The closure compiler is one of these engineering secrets that I wish more people knew about. The advanced compilation with dead code elimination [0] is insane. It needs a bit of extra work on top to fully utilise but you get a payoff that you can't achieve with other minifiers.
Clojurescript is what introduced me to the Closure compiler. It killed three birds with one stone: it unbloated the client build, saved me from writing validation logic twice in two different languages, and I can stop writing JavaScript.
It depends on the code base. When I've migrated from js code base with 100% gcc type coverage to TypeScript, gcc(without tsickle) in advanced mode stopped rewriting many methods into simple functions, didn't minified many symbols, with 100% type coverage gcc minified all symbols.
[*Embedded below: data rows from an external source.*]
Definition mutateSize (t : Typ) (bitSize : Z) (path : list string) (val : Z) (ctx : ArgCtx) : gen (option Z) :=
  let* h := getHeap in
  let elemSize := bitSize `div` 8 in
  let* elemSize :=
    if decide (elemSize = 0) then
      match path with
      | [name] => pure (lenElemSize h name (Parent ctx) (Fields ctx))
      | _ => gret (Some 1)
      end
    else gret (Some elemSize) in
  match elemSize with
  | None => gret None
  | Some elemSize =>
    draw (λ r,
      let! '(c, r) := oneOf 100 r in
      if (c : bool) then let! '(v, r) := rand64 r in Ret (Some v, r)
      else
        let! '(c, r) := bin r in
        if (c : bool) then
          let! bits := TypeBitSize t in
          let! '(c, r) := if decide (val ≠ 0) then bin r else Ret (false, r) in
          let! '(v, r) := if (c : bool) then randRangeInt 0 (val -! 1) bits 0 r
                          else randRangeInt (val +! 1) (val +! 100) bits 0 r in
          Ret (Some v, r)
        else let! '(v, r) := overflowSize elemSize r in Ret (Some v, r))
  end.

(** [BufferType.mutate] *)
Definition mutateBuffer (t : Typ) (desc : BufferDesc) (arg : Arg) : gen mutated :=
  match arg with
  | DataArg c data size =>
    let '(minLen, maxLen) :=
      match bufKind desc with BufferBlobRange => (bufRangeBegin desc, bufRangeEnd desc) | _ => (0, Mutation.maxBlobLen) end in
    if decide (adir c = DirOut) then
      let* b := match bufKind desc with BufferFilename => draw (oneOf 100) | _ => gret false end in
      let* size :=
        if (b : bool) then let* n := draw (randFilenameLength SpecialFileLenghts) in gret (wrapU 64 n)
        else draw (Mutation.mutateBufferSize lfuel size size minLen maxLen) in
      changed (DataArg c data size)
    else
      let* s := getState in
      let setData (d : list Z) : gen mutated := changed (DataArg c d size) in
      let blob (minLen maxLen : Z) : gen mutated :=
        let* d := draw (Mutation.mutateData lfuel data minLen maxLen) in setData d in
      match bufKind desc with
      | BufferBlobRand | BufferBlobRange => blob minLen maxLen
      | BufferString =>
        if decide (bufValues desc ≠ []) then let* d := draw (randString lfuel (Analysis.strings s) desc) in setData d
        else if decide (TypeSize (common t) ≠ 0) then blob (TypeSize (common t)) (TypeSize (common t))
        else blob minLen maxLen
      | BufferFilename => let* d := draw (filename SpecialFileLenghts lfuel (Analysis.files s) t desc) in setData d
      | BufferGlob =>
        if decide (bufValues desc ≠ []) then let* d := draw (randString lfuel (Analysis.strings s) desc) in setData d
        else let* d := draw (filename SpecialFileLenghts lfuel (Analysis.files s) t desc) in setData d
      | BufferText => let* d := draw (mutateText target Arch ifuzzMutate lfuel (bufText desc) data) in setData d
      | BufferCompressed =>
        let* '(d, retry) := draw (λ r, let! '(d, retry, r) := Mutation.mutateImage compress decompress data r in Ret ((d, retry), r)) in
        gret (MkMutated (DataArg c d size) [] retry false)
      end
  | _ => pure (Panic "interface conversion")
  end.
When I've tried synthetic UI benchmarks, code with 100% type coverage on desktop machines had the same performance, on old mobile phones it was 0-10% faster(depends on the use case).
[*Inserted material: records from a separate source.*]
Lemma mutate_spec E rest t arg ctx g res g' : work E (results arg ++ rest) g → (∃ typ dir, typed (mHeap (gM g)) arg typ dir) → sizedArg target (mHeap (gM g)) arg → inData arg →
  argType target (mHeap (gM g)) arg = Ret t → mutable (mHeap (gM g)) t arg → mutate t arg ctx g = Ret (res, g') →
  (mRetry res = true → core g' = core g) ∧ (mRetry res = false → becomes (E ++ mCalls res) rest arg (mArg res) g').
Proof.
  intros W Hty Hs Hd Ht Hmut H.
  assert (∀ a g1, core g1 = core g → erase a = erase arg → becomes (E ++ []) rest arg a g1) as Hval.
  { intros a g1 HC He. rewrite app_nil_r. apply becomes_same; [by eapply work_quiet|injection HC as _ ->; done|done|done]. }
  destruct Hty as (typ & dir & Hty). destruct (typed_shape _ _ _ _ _ Hty) as (r & t' & dir' & Hr & Htr & Ht' & Hsh). assert (t' = t) as -> by congruence.
  assert (∀ g1, core g1 = core g → noPtr t = true → regenerate t arg g1 = Ret (res, g') →
    (mRetry res = true → core g' = core g) ∧ (mRetry res = false → becomes (E ++ mCalls res) rest arg (mArg res) g')) as Hregen.
  { intros g1 HC Hnp HH. assert (gM g1 = gM g) as Hm by (by injection HC).
    destruct (regenerate_spec E rest t arg g1 res g' (work_quiet _ _ _ _ HC W) ltac:(rewrite Hm; eauto) ltac:(by rewrite Hm) ltac:(by rewrite Hm) Hnp HH) as [Hret Hb].
    split; [congruence|done]. }
  assert (∀ E' a, mRetry res = false ∧ becomes E' rest arg a g' → (mRetry res = true → core g' = core g) ∧ (mRetry res = false → becomes E' rest arg a g')) as Hdone.
  { intros E' a [Hf Hb]. split; [congruence|done]. }
  destruct t; cbn [Mutate.mutate] in H; try (by eapply Hregen); try (by apply pure_Ret in H as [? _]).
  - gstep H b g1 E1. apply quiet_draw in E1. destruct b; [by eapply Hregen|].
    destruct arg as [c v| | | | |]; try by apply pure_Ret in H as [? _]. gstep H bits g2 E2. apply pure_Ret in E2 as [_ ->]. gstep H v' g2 E2. apply quiet_draw in E2.
    injection H as <- <-. cbn [mRetry mCalls mArg]. split; [done|]. intros _. apply Hval; [congruence|done].
  - destruct arg as [c v| | | | |]; try by apply pure_Ret in H as [? _]. gstep H v' g2 E2. apply quiet_draw in E2.
    injection H as <- <-. cbn [mRetry mCalls mArg]. split; [done|]. intros _. by apply Hval.
  - destruct arg as [c v| | | | |]; try by apply pure_Ret in H as [? _]. gstep H v' g2 E2. apply mutateSize_quiet in E2.
    injection H as <- <-. destruct v' as [v'|]; cbn [mRetry mCalls mArg]; [split; [done|intros _; by apply Hval]|done].
  - inversion Hsh; subst; try discriminate. injection Hr as <-. destruct (buffer_spec E rest tc desc c d sz g res g' W ltac:(eauto) Htr) as (HC & Hc & Hb); [|exact Hd|exact H|].
    { intros Ho. eapply Hmut; [reflexivity|]. cbn [argDir]. by rewrite Ho. }
    rewrite Hc, app_nil_r. done.
  - inversion Hsh; subst; try discriminate. injection Hr as <-. apply Hdone. by eapply array_spec.
  - inversion Hsh; subst; try discriminate. injection Hr as <-. apply Hdone. by eapply ptr_spec.
  - unfold mutateStruct in H. rewrite Hspecial in H. by apply pure_Ret in H as [? _].
  - inversion Hsh; subst; try discriminate. injection Hr as <-. apply Hdone. by eapply union_spec.
Qed.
Minified code size with 100% type coverage were slightly smaller on small projects, but with the API for building UI Components that I've used, minified code with 100% type coverage should be significantly smaller on a large project.
Didn't know it was used so much out of Google, that's a lot of downloads and that just for NPM, I would guess maven and direct downloads are even bigger? not counting clojurescript and scalajs which bundle closure in their compiler.